=== Task to carry out ===
Every line of the following records that includes "semanticParameters" should be copied.
(Beginning of Material for this exercise)
(* ===== verification/LayeredSchema.v ===== *)
(** The view of all layers of a schema that code is generated from (internal/parser/
    layered.go, ResolveSelectedLayer of layers.go): the schema of every layer is resolved,
    equal contracts are kept once with the layers they hold at, and bare references carry
    the variant of the layout they denote.

    Contracts are compared by their JSON text in the code and by the document here: the
    texts of two documents are equal exactly when the documents are (names are valid
    UTF-8).  The key of a variant is a pair, as [name@layer] determines both. *)

From stdpp Require Import base numbers list gmap strings countable sorting.
From S2P Require Import Prelude SchemaAst Lexer SchemaParser SchemaLayers SchemaValidate.
Open Scope Z_scope.

(** * Contracts as JSON documents *)

Abbreviation Key := (gen_tree (bytes + Z)).
Definition jstring (s : bytes) : Key := GenLeaf (inl s).
Definition jnumber (z : Z) : Key := GenLeaf (inr z).
Definition jbool (b : bool) : Key := GenNode (if b then 3 else 2) [].
Definition jnull : Key := GenNode 4 [].
Definition jarray (l : list Key) : Key := GenNode 0 l.
Definition jobject (fields : list Key) : Key := GenNode 1 fields.
(** A string that holds the text of a document. *)
Definition jtext (k : Key) : Key := GenNode 5 [k].

Definition jflag (bit : option Z) : Key := match bit with Some b => jnumber b | None => jnull end.
Definition stringValue (s : option bytes) : bytes := default [] s.

Definition semanticGenerics (gs : list GenericParam) : Key := jarray (map (fun g => jobject [jstring (gp_Name g); jstring (gp_Constraint g)]) gs).

Fixpoint semanticReference (t : TypeRef) : Key :=
  jobject [jstring (tr_Name t); jstring (tr_Namespace t); jstring (tr_GenericArg t); jstring (tr_FlagName t);
           jbool (tr_IsVector t); jbool (tr_IsBare t); jbool (tr_Optional t); jbool (tr_IsTypeVar t);
           match tr_Generic t with Some g => semanticReference g | None => jnull end;
           jflag (tr_FlagBit t); jnumber (tr_VariantLayer t)].
Definition contractTypeRef (t : TypeRef) : Key := semanticReference t.

Definition semanticParameters (ps : list Parameter_) : Key :=
  jarray (map (fun p => jobject [jstring (pa_Name p); semanticReference (pa_Type p); jflag (pa_FlagBit p)]) ps).

Definition constructorContractSignature (c : Constructor) : Key :=
  jobject [jstring (ct_Name c); jnumber (ct_ID c); semanticGenerics (ct_GenericParams c); semanticParameters (ct_Params c);
           semanticReference (ct_ResultType c); jbool (ct_IsBare c); jstring (stringValue (ct_VectorCount c))].

Definition functionRequestSignature (f : FuncDecl) : Key :=
  jobject [jstring (fn_Name f); jnumber (fn_ID f); semanticGenerics (fn_GenericParams f); semanticParameters (fn_Params f);
           jbool (fn_IsTemplate f); jbool (fn_IsHelper f)].

(** * Bare references *)

(** A bare reference to a declared family. *)
Definition bare_family (t : TypeRef) : bool := tr_IsBare t && negb (IsBuiltin t) && negb (tr_IsTypeVar t).

Fixpoint bareReferenceNames (t : TypeRef) : list bytes :=
  let here := if bare_family t then [FullName t] else [] in
  if tr_IsVector t then match tr_Generic t with Some g => bareReferenceNames g | None => here end else here.

(** The closure [check] of validateBareLayouts. *)
Definition check_bare (cs : list Constructor) (t : TypeRef) : LR unit :=
  each (fun family => ensure (len (filter (fun c => FullName (ct_ResultType c) = family) cs) =? 1) (BareNeedsOneConstructor family)) (bareReferenceNames t).

Definition bare_graph (cs : list Constructor) : gmap bytes (list bytes) :=
  foldl (fun graph c => foldl (fun graph p =>
    let family := FullName (ct_ResultType c) in <[family := default [] (graph !! family) ++ bareReferenceNames (pa_Type p)]> graph) graph (ct_Params c)) ∅ cs.

(** A search from each family in turn, with the families visited so far. *)
Fixpoint visit_each (visit : gset bytes -> bytes -> LR (gset bytes)) (visited : gset bytes) (families : list bytes) : LR (gset bytes) :=
  match families with
  | [] => mret visited
  | family :: families => visited ← visit visited family; visit_each visit visited families
  end.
(End of Material for this exercise)
=== Written answer ===
Definition semanticParameters (ps : list Parameter_) : Key :=
  jobject [jstring (ct_Name c); jnumber (ct_ID c); semanticGenerics (ct_GenericParams c); semanticParameters (ct_Params c);
  jobject [jstring (fn_Name f); jnumber (fn_ID f); semanticGenerics (fn_GenericParams f); semanticParameters (fn_Params f);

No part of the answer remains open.